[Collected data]
Segment Open
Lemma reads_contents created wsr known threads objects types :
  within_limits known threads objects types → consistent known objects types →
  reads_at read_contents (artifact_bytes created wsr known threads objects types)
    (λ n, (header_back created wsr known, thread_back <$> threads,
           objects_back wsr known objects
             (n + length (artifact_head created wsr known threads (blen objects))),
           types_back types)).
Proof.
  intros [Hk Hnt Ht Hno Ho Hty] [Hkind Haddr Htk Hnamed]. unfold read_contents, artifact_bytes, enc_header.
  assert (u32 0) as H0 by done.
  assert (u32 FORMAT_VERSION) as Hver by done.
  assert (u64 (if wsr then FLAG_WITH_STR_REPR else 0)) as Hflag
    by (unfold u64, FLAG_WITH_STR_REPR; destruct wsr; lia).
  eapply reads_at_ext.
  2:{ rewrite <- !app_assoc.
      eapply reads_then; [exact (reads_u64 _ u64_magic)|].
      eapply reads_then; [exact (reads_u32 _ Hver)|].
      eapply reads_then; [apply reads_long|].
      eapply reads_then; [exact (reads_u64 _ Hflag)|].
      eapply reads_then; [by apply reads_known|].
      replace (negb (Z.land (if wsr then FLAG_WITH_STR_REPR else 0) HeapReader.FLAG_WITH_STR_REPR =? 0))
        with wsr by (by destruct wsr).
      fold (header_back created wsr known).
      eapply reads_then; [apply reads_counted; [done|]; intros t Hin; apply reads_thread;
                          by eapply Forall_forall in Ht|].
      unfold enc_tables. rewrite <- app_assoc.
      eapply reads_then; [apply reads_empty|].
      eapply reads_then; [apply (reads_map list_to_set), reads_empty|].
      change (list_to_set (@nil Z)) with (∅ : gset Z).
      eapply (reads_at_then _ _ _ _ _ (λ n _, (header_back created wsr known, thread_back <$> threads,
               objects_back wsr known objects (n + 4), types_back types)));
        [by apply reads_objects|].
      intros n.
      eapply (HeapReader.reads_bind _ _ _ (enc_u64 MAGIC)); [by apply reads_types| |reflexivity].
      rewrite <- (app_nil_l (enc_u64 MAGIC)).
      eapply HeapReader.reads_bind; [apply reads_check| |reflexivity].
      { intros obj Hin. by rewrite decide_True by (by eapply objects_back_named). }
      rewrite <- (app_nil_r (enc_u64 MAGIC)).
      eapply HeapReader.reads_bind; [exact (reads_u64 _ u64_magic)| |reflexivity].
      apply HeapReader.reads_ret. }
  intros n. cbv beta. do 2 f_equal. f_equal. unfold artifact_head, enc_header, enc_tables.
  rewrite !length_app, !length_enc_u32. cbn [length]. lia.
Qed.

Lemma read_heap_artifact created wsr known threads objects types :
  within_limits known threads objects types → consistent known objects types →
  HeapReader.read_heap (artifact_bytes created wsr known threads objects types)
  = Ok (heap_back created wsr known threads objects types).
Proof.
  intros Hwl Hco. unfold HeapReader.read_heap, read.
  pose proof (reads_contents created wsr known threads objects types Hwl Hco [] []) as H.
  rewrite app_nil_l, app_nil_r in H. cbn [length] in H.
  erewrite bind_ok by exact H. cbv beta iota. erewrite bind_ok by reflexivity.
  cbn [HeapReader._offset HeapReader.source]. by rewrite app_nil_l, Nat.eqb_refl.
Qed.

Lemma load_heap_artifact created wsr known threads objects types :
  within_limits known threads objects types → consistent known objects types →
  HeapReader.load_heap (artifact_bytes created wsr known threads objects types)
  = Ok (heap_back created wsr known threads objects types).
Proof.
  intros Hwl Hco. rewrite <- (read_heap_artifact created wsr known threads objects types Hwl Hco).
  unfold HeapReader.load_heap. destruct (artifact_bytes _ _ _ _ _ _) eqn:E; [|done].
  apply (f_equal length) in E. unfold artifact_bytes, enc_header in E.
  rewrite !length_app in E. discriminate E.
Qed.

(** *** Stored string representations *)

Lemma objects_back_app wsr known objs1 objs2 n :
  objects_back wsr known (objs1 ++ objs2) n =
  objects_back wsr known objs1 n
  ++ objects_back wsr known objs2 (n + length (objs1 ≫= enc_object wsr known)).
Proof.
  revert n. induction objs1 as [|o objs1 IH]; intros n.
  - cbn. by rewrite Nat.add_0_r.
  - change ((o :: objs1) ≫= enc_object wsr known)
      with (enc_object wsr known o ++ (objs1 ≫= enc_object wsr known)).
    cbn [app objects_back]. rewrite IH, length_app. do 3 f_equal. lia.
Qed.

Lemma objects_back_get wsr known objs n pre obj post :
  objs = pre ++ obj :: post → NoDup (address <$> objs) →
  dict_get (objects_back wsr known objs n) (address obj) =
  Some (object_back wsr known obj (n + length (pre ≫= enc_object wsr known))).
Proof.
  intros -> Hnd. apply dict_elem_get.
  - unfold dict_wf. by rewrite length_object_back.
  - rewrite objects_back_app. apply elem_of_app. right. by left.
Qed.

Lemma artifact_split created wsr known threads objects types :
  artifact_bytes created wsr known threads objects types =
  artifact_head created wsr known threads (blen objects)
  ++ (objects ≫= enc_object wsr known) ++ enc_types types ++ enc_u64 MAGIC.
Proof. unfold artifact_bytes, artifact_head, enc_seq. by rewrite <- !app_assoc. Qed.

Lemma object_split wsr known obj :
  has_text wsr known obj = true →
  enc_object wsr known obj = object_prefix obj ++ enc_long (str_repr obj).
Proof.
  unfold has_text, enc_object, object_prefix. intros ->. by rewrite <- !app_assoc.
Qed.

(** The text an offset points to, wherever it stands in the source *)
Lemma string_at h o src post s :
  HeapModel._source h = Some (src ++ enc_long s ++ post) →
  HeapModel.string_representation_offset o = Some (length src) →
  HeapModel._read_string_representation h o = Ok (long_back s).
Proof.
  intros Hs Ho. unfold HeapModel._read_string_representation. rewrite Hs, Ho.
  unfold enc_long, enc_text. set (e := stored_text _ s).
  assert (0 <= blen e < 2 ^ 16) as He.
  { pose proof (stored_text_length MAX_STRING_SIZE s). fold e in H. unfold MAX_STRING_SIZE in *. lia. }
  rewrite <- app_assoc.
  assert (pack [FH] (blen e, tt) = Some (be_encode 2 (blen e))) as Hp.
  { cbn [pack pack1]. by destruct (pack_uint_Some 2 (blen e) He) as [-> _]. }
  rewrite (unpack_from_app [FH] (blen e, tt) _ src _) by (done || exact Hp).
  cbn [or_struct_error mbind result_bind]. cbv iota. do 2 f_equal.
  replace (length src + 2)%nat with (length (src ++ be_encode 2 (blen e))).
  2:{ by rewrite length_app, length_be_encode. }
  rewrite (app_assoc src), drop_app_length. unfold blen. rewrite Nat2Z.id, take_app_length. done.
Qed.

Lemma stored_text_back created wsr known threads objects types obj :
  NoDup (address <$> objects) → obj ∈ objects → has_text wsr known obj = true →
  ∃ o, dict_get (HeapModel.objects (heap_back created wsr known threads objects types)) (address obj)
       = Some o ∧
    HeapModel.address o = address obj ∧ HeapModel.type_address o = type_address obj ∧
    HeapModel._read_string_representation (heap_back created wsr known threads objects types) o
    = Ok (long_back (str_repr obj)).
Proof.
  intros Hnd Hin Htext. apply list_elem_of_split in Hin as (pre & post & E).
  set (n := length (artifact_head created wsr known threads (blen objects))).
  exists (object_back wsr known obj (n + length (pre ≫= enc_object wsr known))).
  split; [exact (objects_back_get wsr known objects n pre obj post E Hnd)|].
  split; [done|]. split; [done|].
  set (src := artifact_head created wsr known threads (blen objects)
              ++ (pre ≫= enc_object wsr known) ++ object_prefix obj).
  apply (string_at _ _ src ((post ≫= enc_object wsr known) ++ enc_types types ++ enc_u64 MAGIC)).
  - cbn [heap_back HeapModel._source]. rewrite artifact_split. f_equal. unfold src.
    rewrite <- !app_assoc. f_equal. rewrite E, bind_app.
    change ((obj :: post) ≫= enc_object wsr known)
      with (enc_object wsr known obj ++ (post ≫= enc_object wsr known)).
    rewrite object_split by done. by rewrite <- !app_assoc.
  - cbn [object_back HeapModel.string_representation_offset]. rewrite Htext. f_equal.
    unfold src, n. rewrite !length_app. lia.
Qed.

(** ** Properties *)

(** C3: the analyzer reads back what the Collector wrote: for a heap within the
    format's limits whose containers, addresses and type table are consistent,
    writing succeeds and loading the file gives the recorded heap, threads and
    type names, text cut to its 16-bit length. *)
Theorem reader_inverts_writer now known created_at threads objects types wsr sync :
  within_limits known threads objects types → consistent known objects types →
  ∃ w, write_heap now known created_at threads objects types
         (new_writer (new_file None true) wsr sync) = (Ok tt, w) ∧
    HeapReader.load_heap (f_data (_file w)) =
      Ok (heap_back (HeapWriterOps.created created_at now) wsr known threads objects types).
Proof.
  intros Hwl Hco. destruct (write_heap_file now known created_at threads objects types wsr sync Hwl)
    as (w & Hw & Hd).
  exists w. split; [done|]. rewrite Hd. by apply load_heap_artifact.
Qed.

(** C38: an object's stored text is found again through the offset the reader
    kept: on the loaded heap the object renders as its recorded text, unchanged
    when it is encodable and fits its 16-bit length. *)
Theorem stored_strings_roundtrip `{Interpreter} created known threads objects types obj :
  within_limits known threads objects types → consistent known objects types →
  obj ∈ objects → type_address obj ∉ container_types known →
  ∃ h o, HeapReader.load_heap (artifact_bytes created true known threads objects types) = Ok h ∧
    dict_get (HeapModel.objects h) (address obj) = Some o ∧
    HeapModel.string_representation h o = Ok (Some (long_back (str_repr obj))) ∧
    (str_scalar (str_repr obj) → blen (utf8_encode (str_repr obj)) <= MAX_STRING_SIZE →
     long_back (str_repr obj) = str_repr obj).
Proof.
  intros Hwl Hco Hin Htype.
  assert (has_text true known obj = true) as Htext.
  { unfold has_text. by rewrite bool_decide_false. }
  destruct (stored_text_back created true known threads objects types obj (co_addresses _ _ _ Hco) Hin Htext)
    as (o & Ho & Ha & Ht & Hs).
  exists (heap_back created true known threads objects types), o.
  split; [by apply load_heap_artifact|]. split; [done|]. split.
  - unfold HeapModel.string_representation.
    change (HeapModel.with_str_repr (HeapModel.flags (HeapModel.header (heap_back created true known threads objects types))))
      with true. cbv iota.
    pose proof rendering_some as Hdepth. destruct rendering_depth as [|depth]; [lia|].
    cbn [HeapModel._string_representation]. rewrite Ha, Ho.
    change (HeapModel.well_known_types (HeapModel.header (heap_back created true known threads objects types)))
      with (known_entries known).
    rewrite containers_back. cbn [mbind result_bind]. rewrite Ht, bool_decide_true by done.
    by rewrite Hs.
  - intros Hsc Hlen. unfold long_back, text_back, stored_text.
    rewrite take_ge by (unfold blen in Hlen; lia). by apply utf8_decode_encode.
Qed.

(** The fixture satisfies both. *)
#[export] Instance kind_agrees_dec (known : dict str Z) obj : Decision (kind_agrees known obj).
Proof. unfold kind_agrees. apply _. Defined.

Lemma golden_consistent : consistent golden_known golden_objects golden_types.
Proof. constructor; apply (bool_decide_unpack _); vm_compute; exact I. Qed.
Segment Closed
Segment Open
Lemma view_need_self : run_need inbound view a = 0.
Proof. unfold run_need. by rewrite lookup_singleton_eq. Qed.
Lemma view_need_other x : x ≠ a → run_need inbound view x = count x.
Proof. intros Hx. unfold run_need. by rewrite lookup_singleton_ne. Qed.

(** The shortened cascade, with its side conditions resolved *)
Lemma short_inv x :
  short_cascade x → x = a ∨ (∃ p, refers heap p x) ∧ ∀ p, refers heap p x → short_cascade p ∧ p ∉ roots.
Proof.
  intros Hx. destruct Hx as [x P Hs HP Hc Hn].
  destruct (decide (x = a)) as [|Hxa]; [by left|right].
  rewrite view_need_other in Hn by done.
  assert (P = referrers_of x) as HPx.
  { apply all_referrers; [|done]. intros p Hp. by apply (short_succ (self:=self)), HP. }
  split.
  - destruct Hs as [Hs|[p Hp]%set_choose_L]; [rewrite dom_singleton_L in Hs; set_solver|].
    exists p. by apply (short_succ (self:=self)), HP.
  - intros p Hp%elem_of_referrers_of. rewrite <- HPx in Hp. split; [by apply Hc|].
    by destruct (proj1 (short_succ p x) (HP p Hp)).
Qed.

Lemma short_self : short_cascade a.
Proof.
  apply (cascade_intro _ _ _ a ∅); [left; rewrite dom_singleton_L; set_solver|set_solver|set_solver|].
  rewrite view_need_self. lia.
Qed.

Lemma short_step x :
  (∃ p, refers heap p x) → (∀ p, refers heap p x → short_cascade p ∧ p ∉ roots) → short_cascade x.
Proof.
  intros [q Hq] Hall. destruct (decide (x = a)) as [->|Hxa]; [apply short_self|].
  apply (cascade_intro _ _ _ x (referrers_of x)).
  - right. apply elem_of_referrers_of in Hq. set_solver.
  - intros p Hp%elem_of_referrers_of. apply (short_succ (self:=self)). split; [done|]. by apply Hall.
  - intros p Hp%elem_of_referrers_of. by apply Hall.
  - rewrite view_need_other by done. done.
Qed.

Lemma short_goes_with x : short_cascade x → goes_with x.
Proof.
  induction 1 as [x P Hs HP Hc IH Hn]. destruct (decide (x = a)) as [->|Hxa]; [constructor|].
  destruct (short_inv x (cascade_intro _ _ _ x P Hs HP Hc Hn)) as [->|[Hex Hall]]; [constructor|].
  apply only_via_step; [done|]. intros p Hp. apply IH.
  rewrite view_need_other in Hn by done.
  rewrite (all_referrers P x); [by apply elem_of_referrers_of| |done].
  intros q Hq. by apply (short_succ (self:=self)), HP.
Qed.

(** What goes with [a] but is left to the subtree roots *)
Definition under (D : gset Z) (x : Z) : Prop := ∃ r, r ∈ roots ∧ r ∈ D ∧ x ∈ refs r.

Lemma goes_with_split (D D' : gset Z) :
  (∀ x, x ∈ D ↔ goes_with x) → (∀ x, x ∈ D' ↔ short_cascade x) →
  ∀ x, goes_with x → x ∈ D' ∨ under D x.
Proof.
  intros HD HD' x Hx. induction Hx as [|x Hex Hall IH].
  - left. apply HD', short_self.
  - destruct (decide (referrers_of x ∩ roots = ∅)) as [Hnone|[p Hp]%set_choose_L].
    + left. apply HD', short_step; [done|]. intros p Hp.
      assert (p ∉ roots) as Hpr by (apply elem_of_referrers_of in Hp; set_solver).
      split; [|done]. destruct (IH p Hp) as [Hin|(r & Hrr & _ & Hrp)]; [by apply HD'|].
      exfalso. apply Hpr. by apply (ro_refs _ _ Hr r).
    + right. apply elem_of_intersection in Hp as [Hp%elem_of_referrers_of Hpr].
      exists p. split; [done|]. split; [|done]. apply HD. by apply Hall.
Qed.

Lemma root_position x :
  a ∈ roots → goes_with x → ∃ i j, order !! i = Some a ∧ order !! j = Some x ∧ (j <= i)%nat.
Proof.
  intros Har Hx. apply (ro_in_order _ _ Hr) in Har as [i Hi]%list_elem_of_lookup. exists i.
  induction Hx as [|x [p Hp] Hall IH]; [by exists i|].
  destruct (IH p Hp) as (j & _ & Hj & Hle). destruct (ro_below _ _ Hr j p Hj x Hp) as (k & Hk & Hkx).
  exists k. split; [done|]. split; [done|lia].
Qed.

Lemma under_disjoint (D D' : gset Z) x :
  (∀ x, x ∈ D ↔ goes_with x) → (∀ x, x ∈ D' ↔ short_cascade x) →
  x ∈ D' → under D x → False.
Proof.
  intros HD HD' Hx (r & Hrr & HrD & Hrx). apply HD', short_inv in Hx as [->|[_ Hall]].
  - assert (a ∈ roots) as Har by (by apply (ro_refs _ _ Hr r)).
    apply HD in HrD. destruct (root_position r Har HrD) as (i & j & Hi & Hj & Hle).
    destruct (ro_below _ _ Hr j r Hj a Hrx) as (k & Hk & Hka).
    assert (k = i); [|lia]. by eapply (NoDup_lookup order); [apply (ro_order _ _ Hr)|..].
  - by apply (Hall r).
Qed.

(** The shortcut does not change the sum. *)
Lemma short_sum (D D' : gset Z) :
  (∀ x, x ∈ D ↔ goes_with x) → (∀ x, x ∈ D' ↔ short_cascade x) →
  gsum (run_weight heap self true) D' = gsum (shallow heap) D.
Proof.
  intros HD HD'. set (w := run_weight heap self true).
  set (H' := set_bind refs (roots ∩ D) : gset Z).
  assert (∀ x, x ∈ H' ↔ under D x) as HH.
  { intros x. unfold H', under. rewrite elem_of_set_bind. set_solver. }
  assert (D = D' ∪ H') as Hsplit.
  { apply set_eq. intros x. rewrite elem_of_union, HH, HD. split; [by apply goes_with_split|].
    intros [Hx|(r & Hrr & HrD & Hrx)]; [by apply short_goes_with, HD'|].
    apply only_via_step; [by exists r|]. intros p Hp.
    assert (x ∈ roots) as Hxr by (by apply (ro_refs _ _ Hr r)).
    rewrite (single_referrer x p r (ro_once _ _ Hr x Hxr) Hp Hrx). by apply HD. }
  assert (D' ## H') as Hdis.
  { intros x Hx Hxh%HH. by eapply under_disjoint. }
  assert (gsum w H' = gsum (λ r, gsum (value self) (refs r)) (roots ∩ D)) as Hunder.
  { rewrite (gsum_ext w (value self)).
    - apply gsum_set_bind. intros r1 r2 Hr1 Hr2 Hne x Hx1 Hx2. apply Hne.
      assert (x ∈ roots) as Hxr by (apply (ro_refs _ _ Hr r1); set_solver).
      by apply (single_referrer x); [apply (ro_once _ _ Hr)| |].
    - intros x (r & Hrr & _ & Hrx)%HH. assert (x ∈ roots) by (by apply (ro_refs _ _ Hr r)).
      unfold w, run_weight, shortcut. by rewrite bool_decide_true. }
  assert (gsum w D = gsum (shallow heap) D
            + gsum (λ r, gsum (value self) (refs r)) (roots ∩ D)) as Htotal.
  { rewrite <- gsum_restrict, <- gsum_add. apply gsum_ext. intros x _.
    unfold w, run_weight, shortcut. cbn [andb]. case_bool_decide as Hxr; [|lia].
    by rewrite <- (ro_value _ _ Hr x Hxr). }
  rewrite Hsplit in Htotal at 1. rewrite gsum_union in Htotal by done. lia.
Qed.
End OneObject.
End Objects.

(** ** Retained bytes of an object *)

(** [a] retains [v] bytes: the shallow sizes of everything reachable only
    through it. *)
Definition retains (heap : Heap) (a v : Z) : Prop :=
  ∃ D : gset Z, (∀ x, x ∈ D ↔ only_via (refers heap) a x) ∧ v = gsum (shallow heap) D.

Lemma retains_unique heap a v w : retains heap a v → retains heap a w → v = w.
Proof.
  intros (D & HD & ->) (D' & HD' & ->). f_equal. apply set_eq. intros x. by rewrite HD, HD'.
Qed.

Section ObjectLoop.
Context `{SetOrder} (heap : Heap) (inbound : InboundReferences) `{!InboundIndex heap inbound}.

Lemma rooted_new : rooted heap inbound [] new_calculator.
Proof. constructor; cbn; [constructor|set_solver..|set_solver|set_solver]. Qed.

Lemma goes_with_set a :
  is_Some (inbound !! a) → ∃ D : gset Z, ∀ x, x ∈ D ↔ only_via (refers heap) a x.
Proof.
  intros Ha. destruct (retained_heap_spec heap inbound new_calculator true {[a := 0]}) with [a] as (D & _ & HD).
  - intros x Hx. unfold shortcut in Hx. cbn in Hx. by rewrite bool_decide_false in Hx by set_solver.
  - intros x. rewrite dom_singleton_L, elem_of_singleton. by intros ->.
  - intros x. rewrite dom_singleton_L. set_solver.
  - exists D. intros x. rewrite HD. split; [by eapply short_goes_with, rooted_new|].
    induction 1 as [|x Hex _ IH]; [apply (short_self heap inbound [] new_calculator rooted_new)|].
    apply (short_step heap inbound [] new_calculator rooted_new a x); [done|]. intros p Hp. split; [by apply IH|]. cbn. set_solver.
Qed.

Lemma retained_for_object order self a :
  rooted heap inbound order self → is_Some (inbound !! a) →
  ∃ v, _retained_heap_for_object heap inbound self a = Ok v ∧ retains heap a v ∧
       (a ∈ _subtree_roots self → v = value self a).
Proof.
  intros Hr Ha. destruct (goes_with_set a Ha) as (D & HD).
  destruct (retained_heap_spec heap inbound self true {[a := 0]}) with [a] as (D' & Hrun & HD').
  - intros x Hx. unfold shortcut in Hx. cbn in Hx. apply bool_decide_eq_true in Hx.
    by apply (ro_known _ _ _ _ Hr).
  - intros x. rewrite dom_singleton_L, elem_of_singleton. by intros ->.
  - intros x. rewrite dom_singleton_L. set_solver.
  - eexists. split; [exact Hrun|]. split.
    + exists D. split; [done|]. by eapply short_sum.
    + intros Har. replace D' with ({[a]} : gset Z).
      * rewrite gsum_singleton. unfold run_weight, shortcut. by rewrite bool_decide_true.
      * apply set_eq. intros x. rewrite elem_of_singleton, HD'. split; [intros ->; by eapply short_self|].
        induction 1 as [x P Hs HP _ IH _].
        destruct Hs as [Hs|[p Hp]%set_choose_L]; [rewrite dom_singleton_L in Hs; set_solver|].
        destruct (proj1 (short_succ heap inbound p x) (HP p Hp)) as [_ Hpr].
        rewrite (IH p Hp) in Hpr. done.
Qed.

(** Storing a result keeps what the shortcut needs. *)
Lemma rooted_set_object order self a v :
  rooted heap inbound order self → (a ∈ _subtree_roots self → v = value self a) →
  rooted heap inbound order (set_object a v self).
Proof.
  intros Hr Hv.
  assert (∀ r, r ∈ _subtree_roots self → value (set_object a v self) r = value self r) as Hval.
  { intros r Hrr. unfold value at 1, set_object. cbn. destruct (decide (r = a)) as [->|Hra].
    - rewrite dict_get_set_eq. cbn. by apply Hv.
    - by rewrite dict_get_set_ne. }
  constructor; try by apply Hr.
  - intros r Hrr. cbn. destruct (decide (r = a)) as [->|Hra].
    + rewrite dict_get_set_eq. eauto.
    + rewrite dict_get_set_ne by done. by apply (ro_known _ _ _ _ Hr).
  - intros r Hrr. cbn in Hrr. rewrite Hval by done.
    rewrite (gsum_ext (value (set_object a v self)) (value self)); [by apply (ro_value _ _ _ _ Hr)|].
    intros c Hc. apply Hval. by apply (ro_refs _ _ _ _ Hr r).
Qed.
Segment Closed
• Task to carry out: Find the lines above with the word "Htotal". Copy them out.

• Output for this exercise:
            + gsum (λ r, gsum (value self) (refs r)) (roots ∩ D)) as Htotal.
  rewrite Hsplit in Htotal at 1. rewrite gsum_union in Htotal by done. lia.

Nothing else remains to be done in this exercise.